Dataset entries:
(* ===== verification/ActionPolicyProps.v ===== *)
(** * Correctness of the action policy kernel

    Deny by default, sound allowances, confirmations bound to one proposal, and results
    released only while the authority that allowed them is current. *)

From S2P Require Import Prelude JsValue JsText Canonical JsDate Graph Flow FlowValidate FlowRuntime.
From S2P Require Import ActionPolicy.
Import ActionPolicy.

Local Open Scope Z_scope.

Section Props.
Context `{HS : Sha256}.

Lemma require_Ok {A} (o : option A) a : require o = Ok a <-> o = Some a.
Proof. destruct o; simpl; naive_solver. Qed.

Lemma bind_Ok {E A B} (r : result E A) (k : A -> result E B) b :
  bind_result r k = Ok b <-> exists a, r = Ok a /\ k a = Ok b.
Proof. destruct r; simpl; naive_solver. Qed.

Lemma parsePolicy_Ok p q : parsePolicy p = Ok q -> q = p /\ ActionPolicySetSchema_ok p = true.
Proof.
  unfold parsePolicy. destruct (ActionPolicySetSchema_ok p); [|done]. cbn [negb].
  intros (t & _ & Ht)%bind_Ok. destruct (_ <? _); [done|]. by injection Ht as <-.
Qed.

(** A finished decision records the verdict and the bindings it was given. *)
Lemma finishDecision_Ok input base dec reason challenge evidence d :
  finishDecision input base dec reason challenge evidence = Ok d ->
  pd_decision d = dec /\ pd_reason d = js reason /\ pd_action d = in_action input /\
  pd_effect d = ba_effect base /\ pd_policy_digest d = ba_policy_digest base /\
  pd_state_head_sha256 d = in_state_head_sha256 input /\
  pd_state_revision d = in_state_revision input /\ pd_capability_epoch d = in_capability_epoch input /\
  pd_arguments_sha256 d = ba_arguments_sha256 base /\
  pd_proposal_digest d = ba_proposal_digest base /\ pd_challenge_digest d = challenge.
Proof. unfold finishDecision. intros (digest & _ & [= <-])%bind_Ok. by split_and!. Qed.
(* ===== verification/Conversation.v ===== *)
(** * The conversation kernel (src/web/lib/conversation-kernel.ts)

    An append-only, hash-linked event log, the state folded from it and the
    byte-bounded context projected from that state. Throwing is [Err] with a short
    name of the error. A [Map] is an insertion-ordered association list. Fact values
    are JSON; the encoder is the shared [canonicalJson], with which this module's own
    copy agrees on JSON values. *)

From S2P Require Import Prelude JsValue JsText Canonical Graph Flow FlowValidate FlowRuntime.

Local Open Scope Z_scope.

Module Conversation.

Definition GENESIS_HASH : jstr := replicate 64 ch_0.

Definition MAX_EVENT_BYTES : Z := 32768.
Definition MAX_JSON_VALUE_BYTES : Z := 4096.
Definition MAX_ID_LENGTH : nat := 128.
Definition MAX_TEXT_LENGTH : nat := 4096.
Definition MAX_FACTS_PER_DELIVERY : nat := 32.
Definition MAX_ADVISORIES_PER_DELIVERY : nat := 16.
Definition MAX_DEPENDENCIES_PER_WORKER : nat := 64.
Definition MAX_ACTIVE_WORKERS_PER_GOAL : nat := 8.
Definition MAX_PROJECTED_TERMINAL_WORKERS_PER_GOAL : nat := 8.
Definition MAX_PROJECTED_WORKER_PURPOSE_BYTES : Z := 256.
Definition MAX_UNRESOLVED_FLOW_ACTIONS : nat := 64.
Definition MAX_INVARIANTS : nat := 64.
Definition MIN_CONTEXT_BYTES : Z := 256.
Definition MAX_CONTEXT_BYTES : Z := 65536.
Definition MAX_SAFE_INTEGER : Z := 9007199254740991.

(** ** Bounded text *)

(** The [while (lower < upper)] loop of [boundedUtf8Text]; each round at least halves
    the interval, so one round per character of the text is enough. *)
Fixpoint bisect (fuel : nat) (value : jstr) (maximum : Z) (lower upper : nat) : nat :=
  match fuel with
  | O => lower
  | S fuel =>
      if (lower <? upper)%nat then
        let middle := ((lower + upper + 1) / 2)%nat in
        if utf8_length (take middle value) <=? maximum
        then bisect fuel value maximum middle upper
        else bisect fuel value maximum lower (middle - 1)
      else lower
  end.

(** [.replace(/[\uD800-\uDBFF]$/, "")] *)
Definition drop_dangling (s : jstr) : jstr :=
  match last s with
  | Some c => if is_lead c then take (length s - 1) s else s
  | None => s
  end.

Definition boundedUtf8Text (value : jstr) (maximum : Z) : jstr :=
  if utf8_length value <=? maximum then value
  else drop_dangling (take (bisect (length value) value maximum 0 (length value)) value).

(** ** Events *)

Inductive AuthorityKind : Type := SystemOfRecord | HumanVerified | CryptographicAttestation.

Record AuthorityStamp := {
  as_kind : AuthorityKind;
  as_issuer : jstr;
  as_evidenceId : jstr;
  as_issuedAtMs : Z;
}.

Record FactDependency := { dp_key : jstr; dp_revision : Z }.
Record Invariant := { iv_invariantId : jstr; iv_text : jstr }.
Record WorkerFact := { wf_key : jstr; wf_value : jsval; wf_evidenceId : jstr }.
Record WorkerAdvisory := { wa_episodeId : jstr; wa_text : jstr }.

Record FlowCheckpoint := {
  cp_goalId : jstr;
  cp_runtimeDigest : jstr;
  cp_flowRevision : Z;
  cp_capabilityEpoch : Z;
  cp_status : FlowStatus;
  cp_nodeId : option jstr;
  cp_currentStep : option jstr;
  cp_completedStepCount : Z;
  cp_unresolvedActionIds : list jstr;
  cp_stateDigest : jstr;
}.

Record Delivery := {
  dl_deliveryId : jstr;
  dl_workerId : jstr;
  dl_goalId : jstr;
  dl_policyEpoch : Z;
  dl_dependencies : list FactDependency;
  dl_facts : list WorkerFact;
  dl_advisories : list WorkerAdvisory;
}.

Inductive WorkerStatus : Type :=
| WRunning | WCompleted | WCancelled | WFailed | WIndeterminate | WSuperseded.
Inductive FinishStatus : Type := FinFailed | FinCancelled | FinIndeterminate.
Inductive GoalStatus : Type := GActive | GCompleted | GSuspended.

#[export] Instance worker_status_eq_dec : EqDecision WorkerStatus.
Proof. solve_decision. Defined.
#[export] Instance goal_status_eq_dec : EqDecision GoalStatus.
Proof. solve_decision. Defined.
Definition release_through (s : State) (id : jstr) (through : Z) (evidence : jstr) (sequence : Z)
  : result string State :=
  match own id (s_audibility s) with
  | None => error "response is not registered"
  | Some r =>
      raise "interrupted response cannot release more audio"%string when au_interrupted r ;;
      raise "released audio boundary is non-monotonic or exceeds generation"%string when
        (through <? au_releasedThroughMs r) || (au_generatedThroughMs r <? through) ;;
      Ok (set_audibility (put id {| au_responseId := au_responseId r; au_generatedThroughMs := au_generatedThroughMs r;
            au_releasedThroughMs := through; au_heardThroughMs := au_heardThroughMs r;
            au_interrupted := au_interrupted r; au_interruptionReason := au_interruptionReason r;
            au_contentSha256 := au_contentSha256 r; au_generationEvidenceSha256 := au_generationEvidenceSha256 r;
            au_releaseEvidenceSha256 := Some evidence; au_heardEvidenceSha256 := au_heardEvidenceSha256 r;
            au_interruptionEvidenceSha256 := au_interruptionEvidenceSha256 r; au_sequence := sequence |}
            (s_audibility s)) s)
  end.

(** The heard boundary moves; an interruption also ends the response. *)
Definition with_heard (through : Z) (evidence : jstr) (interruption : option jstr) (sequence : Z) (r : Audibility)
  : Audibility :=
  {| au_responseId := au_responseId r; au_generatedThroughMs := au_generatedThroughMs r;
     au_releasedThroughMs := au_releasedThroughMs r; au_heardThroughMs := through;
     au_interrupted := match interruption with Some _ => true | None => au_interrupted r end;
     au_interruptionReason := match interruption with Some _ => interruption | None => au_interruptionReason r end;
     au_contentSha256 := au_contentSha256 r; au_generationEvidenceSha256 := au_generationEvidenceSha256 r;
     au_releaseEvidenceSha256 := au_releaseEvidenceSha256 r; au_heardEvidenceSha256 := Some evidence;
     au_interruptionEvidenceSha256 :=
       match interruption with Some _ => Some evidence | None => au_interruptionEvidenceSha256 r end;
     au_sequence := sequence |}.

Exercise goal:
Copy out only the lines above from the one with "Definition MAX_PROJECTED_WORKER_PURPOSE_BYTES : Z" to the one with "the interval, so", inclusive, exactly as they stand.

Result:
Definition MAX_PROJECTED_WORKER_PURPOSE_BYTES : Z := 256.
Definition MAX_UNRESOLVED_FLOW_ACTIONS : nat := 64.
Definition MAX_INVARIANTS : nat := 64.
Definition MIN_CONTEXT_BYTES : Z := 256.
Definition MAX_CONTEXT_BYTES : Z := 65536.
Definition MAX_SAFE_INTEGER : Z := 9007199254740991.

(** ** Bounded text *)

(** The [while (lower < upper)] loop of [boundedUtf8Text]; each round at least halves
    the interval, so one round per character of the text is enough. *)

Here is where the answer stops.